What the billionaires know, of course, is that GO bonds are still being used to pay off the $1.75 billion State Water Project (SWP) which former Governor Edmund G. “Pat” Brown sold to the public back in 1960 as a project that would “pay for itself.”  It has never come close to paying for itself and it could take an additional $63 billion, according to the California Department of Water Resources, to make real the water which Brown, Sr. promised a half century ago. In fact, SWP contractors, many of who supported the original GO bond debt, have vehemently refused to take responsibility for bearing the burden of the $32.4 billion in water-related bond debt; as SWP beneficiaries, by law, they are required to pay certain costs. Instead, they have passed it on to the unsuspecting public with the help of their campaign-supported elected officials.

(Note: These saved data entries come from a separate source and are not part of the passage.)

(** * OpenTuner plays Super Mario Bros.: the movie codec, the representations,
      the fitness functions and the evaluation harness of
      [examples/mario/mario.py], embedded in Rocq.

    Python integers are [Z], Python sets of frame indices are [gset Z],
    Python strings are [string], the configuration dictionary is a
    [gmap string value], Python floats are IEEE binary64 values
    ([spec_float] at precision 53), and a Python exception is the [Raise]
    branch of [result].  The file is Python 3: where the harness hands
    text to a binary file and reads bytes from a pipe, [str] and [bytes]
    are kept apart by the constructors of [object]. *)

From Stdlib Require Import ZArith String Ascii List Lia.
From Stdlib Require Import Floats.SpecFloat.
From stdpp Require Import base numbers option list gmap sets strings pretty.

Open Scope Z_scope.
Open Scope string_scope.
Open Scope list_scope.

(** ** Exceptions *)

Inductive exn : Type :=
  | KeyError (key : string)
  | TypeError
  | ValueError
  | ZeroDivisionError
  | OverflowError
  | OSError.

Inductive result (A : Type) : Type :=
  | Return (a : A)
  | Raise (e : exn).
Arguments Return {A} a.
Arguments Raise {A} e.

Global Instance result_ret : MRet result := fun _ a => Return a.
Global Instance result_bind : MBind result := fun _ _ k m =>
  match m with
  | Return a => k a
  | Raise e => Raise e
  end.

(** [for x in xs: body], where the body may raise. *)
Fixpoint for_each {A S : Type} (xs : list A) (body : S -> A -> result S) (s : S)
  : result S :=
  match xs with
  | [] => Return s
  | x :: xs' => s' ← body s x; for_each xs' body s'
  end.

(** [range(lo, hi)] *)
Definition range (lo hi : Z) : list Z := seqZ lo (hi - lo).

(** ** Functions for building FCEUX movie files (.fm2 files) *)

Definition nl : string := String "010"%char EmptyString.

(** [sep.join(rows)] *)
Definition join (sep : string) (rows : list string) : string :=
  String.concat sep rows.

(** formats one frame of input with the given button presses *)
Definition fm2_line (up down left right a b start select reset : bool) : string :=
  (if reset then "|1|" else "|0|") +:+
  (if right then "R" else ".") +:+
  (if left then "L" else ".") +:+
  (if down then "D" else ".") +:+
  (if up then "U" else ".") +:+
  (if start then "T" else ".") +:+
  (if select then "D" else ".") +:+
  (if b then "B" else ".") +:+
  (if a then "A" else ".") +:+
  "|........||".

(** [max(iterable)], which raises [ValueError] on an empty iterable. *)
Definition py_max (iterable : gset Z) : result Z :=
  match elements iterable with
  | [] => Raise ValueError
  | x :: xs => Return (foldl Z.max x xs)
  end.

Definition maxd (iterable : gset Z) (default : Z) : Z :=
  match py_max iterable with
  | Return m => m
  | Raise _ => default
  end.

(** [i in s] *)
Definition mem (i : Z) (s : gset Z) : bool := bool_decide (i ∈ s).

(** The value [fm2_lines] gives [maxFrame] when the caller passes none. *)
Definition computed_maxFrame (up down left right a b start select reset : gset Z)
  : Z :=
  foldl Z.max (maxd up 0)
    [maxd down 0; maxd left 0; maxd right 0; maxd a 0; maxd b 0;
     maxd start 0; maxd select 0; maxd reset 0] + 1.

(** formats many frames using the given button-press sets *)
Definition fm2_lines (up down left right a b start select reset : gset Z)
    (minFrame maxFrame : option Z) : list string :=
  let minFrame := match minFrame with None => 0 | Some m => m end in
  let maxFrame :=
    match maxFrame with
    | None => computed_maxFrame up down left right a b start select reset
    | Some m => m
    end in
  (fun i => fm2_line (mem i up) (mem i down) (mem i left) (mem i right)
              (mem i a) (mem i b) (mem i start) (mem i select) (mem i reset))
    <$> range minFrame maxFrame.

Definition fm2_smb_header : list string :=
  ["version 3";
   "emuVersion 9828";
   "romFilename smb.nes";
   "romChecksum base64:jjYwGG411HcjG/j9UOVM3Q==";
   "guid 51473540-E9D7-11E3-ADFC-46CE3219C4E0";
   "fourscore 0";
   "port0 1";
   "port1 1";
   "port2 0"].

(** [set([x+196 for x in s])] *)
Definition shift196 (s : gset Z) : gset Z := set_map (fun x => x + 196) s.

(** The list that [fm2_smb] hands to ["\n".join]: the header rows, when
    requested, followed by the frame rows. *)
Definition fm2_smb_rows (left right down b a : gset Z) (header padding : bool)
    (minFrame maxFrame : option Z) : list string :=
  let reset : gset Z := ∅ in
  let start : gset Z := ∅ in
  let left := if padding then shift196 left else left in
  let right := if padding then shift196 right else right in
  let down := if padding then shift196 down else down in
  let b := if padding then shift196 b else b in
  let a := if padding then shift196 a else a in
  let reset := if padding then reset ∪ {[0]} else reset in
  let start := if padding then start ∪ {[33]} else start in
  let lines := fm2_lines ∅ down left right a b start ∅ reset minFrame maxFrame in
  if header then fm2_smb_header ++ lines else lines.

Definition fm2_smb (left right down b a : gset Z) (header padding : bool)
    (minFrame maxFrame : option Z) : string :=
  join nl (fm2_smb_rows left right down b a header padding minFrame maxFrame).

(** ** Configurations

    A configuration is the dictionary the search engine hands to
    [interpret]: parameter name to value.  Values are dynamically typed, as
    in Python. *)

Inductive value : Type :=
  | VBool (b : bool)
  | VInt (z : Z)
  | VStr (s : string).

Global Instance value_eq_dec : EqDecision value.
Proof. solve_decision. Defined.

Abbreviation config := (gmap string value).

(** [cfg[key]] *)
Definition getitem (cfg : config) (key : string) : result value :=
  match cfg !! key with
  | Some v => Return v
  | None => Raise (KeyError key)
  end.

(** Truth value of [v] in an [if]. *)
Definition truthy (v : value) : bool :=
  match v with
  | VBool b => b
  | VInt z => negb (z =? 0)%Z
  | VStr s => negb (String.eqb s "")
  end.

(** [v] used as an integer operand ([bool] is a subclass of [int]). *)
Definition as_int (v : value) : result Z :=
  match v with
  | VBool b => Return (Z.b2z b)
  | VInt z => Return z
  | VStr _ => Raise TypeError
  end.

(** [sub in s] on strings. *)
Fixpoint substring_of (sub s : string) : bool :=
  String.prefix sub s ||
  match s with
  | EmptyString => false
  | String _ s' => substring_of sub s'
  end.

(** [letter in v], which needs [v] to be a string. *)
Definition contains (letter : string) (v : value) : result bool :=
  match v with
  | VStr s => Return (substring_of letter s)
  | _ => Raise TypeError
  end.

(** [s.update(range(lo, hi))] *)
Definition update_range (s : gset Z) (lo hi : Z) : gset Z :=
  s ∪ list_to_set (range lo hi).

(** The parameters a [ConfigurationManipulator] collects. *)
Inductive parameter : Type :=
  | BooleanParameter (name : string)
  | IntegerParameter (name : string) (lo hi : Z)
  | EnumParameter (name : string) (options : list value).

(** Modelled from the spec: the domain of a parameter, which the search
    engine's manipulator classes define outside this file ("boolean; bounded
    integer [lo,hi]; enumerated symbol set"). *)
Definition in_domain (p : parameter) (cfg : config) : Prop :=
  match p with
  | BooleanParameter name => exists b, cfg !! name = Some (VBool b)
  | IntegerParameter name lo hi => exists z, cfg !! name = Some (VInt z) /\ lo <= z <= hi
  | EnumParameter name options => exists v, cfg !! name = Some v /\ v ∈ options
  end.

(** Modelled from the spec: a configuration the search engine may hand to
    [interpret] gives every declared parameter a value of its domain. *)
Definition conforms (m : list parameter) (cfg : config) : Prop :=
  Forall (fun p => in_domain p cfg) m.

(** The five button-press sets [(left, right, down, running, jumping)]. *)
Abbreviation presses := (gset Z * gset Z * gset Z * gset Z * gset Z)%type.

(** Interface for pluggable tuning representations. *)
Record Representation : Type := {
  manipulator : list parameter;
  interpret : config -> result presses
}.

(** Uses a parameter per (button, frame) pair. *)
Module NaiveRepresentation.

Definition manipulator : list parameter :=
  i ← range 0 12000;
  [BooleanParameter ("L" +:+ pretty i);
   BooleanParameter ("R" +:+ pretty i);
   BooleanParameter ("D" +:+ pretty i);
   BooleanParameter ("B" +:+ pretty i);
   BooleanParameter ("A" +:+ pretty i)].

Definition body (cfg : config) (st : presses) (i : Z) : result presses :=
  let '(left', right', down', running', jumping') := st in
  l ← getitem cfg ("L" +:+ pretty i);
  let left' := if truthy l then left' ∪ {[i]} else left' in
  r ← getitem cfg ("R" +:+ pretty i);
  let right' := if truthy r then right' ∪ {[i]} else right' in
  d ← getitem cfg ("D" +:+ pretty i);
  let down' := if truthy d then down' ∪ {[i]} else down' in
  b ← getitem cfg ("B" +:+ pretty i);
  let running' := if truthy b then running' ∪ {[i]} else running' in
  a ← getitem cfg ("A" +:+ pretty i);
  let jumping' := if truthy a then jumping' ∪ {[i]} else jumping' in
  Return (left', right', down', running', jumping').

Definition interpret (cfg : config) : result presses :=
  for_each (range 0 12000) (body cfg) (∅, ∅, ∅, ∅, ∅).

End NaiveRepresentation.

Module DurationRepresentation.

Definition moves : list value :=
  [VStr "R"; VStr "L"; VStr "RB"; VStr "LB"; VStr "N"; VStr "LR";
   VStr "LRB"; VStr "R2"; VStr "RB2"; VStr "R3"; VStr "RB3"].

Definition manipulator : list parameter :=
  (i ← range 0 1000;
   [EnumParameter ("move" +:+ pretty i) moves;
    IntegerParameter ("move_duration" +:+ pretty i) 1 60]) ++
  (i ← range 0 1000;
   [IntegerParameter ("jump_frame" +:+ pretty i) 0 24000;
    IntegerParameter ("jump_duration" +:+ pretty i) 1 32]).

(** One turn of the first loop; the state is
    [(left, right, running, start)]. *)
Definition move_body (cfg : config) (st : gset Z * gset Z * gset Z * Z) (i : Z)
  : result (gset Z * gset Z * gset Z * Z) :=
  let '(left', right', running', start) := st in
  move ← getitem cfg ("move" +:+ pretty i);
  move_duration ← getitem cfg ("move_duration" +:+ pretty i);
  has_r ← contains "R" move;
  has_l ← contains "L" move;
  has_b ← contains "B" move;
  d ← as_int move_duration;
  let right' := if (has_r : bool) then update_range right' start (start + d) else right' in
  let left' := if (has_l : bool) then update_range left' start (start + d) else left' in
  let running' := if (has_b : bool) then update_range running' start (start + d) else running' in
  Return (left', right', running', start + d).

(** One turn of the second loop; the state is [jumping]. *)
Definition jump_body (cfg : config) (jumping : gset Z) (i : Z) : result (gset Z) :=
  jump_frame ← getitem cfg ("jump_frame" +:+ pretty i);
  jump_duration ← getitem cfg ("jump_duration" +:+ pretty i);
  f ← as_int jump_frame;
  d ← as_int jump_duration;
  Return (update_range jumping f (f + d)).

Definition interpret (cfg : config) : result presses :=
  let down : gset Z := ∅ in
  st ← for_each (range 0 1000) (move_body cfg) (∅, ∅, ∅, 0);
  let '(left', right', running', _) := st in
  jumping ← for_each (range 0 1000) (jump_body cfg) ∅;
  Return (left', right', down, running', jumping).

End DurationRepresentation.

Module AlphabetRepresentation.

Definition manipulator : list parameter :=
  i ← range 0 (400 * 60);
  [EnumParameter (pretty i) (VInt <$> range 0 16)].

Definition body (cfg : config) (st : gset Z * gset Z * gset Z * gset Z) (i : Z)
  : result (gset Z * gset Z * gset Z * gset Z) :=
  let '(left', right', running', jumping') := st in
  v ← getitem cfg (pretty i);
  bits ← as_int v;
  let left' := if negb (Z.land bits 1 =? 0)%Z then left' ∪ {[i]} else left' in
  let right' := if negb (Z.land bits 2 =? 0)%Z then right' ∪ {[i]} else right' in
  let running' := if negb (Z.land bits 4 =? 0)%Z then running' ∪ {[i]} else running' in
  let jumping' := if negb (Z.land bits 8 =? 0)%Z then jumping' ∪ {[i]} else jumping' in
  Return (left', right', running', jumping').

Definition interpret (cfg : config) : result presses :=
  let down : gset Z := ∅ in
  st ← for_each (range 0 (400 * 60)) (body cfg) (∅, ∅, ∅, ∅);
  let '(left', right', running', jumping') := st in
  Return (left', right', down, running', jumping').

End AlphabetRepresentation.

Definition naive_representation : Representation :=
  {| manipulator := NaiveRepresentation.manipulator;
     interpret := NaiveRepresentation.interpret |}.
Definition duration_representation : Representation :=
  {| manipulator := DurationRepresentation.manipulator;
     interpret := DurationRepresentation.interpret |}.
Definition alphabet_representation : Representation :=
  {| manipulator := AlphabetRepresentation.manipulator;
     interpret := AlphabetRepresentation.interpret |}.

(** ** Floats

    A Python [float] is an IEEE 754 binary64 value; the operations round to
    nearest, ties to even. *)

Abbreviation float := spec_float.

Definition prec : Z := 53.
Definition emax : Z := 1024.

(** [float(z)] and the implicit conversion of an [int] operand; an integer
    too large for a double raises [OverflowError]. *)
Definition py_float (z : Z) : result float :=
  match binary_normalize prec emax z 0 false with
  | S754_infinity _ => Raise OverflowError
  | f => Return f
  end.

(** [float('inf')] *)
Definition inf : float := S754_infinity false.

Definition fneg (x : float) : float := SFopp x.
Definition fmul (x y : float) : float := SFmul prec emax x y.

(** [x / y], which raises [ZeroDivisionError] when [y] is zero. *)
Definition fdiv (x y : float) : result float :=
  match y with
  | S754_zero _ => Raise ZeroDivisionError
  | _ => Return (SFdiv prec emax x y)
  end.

In addition, water bonds promoted under the fear tactic of “safe, clean, reliable” water have been issued for water projects that directly benefit SWP urban and agribusiness contractors. Such bonds are much easier to sell to unwitting voters than raising taxes first to pay for things society needs, which is always a tough sell for politicians.  A bond, it turns out, is a tax but a hidden one.  The water-guzzling land billionaires are hoping they can float one more bond by the voters next year.
  Editor’s Note:  In Part Two, Porgans and Carter discuss how the water bond phenomena was pioneered by Gov. Edmund G. “Pat” Brown, Sr. and now plays a key role in the lives of his son, current Gov. Jerry Brown, Jerry’s sister, Kathleen Brown and the investment firm Goldman Sachs.
Patrick Porgans and Lloyd G. Carter have both been writing about California water issues for 40 years. Porgans’ email address is pp@planetarysolutionaries.org.  Carter’s email is lcarter0i@comcast.net.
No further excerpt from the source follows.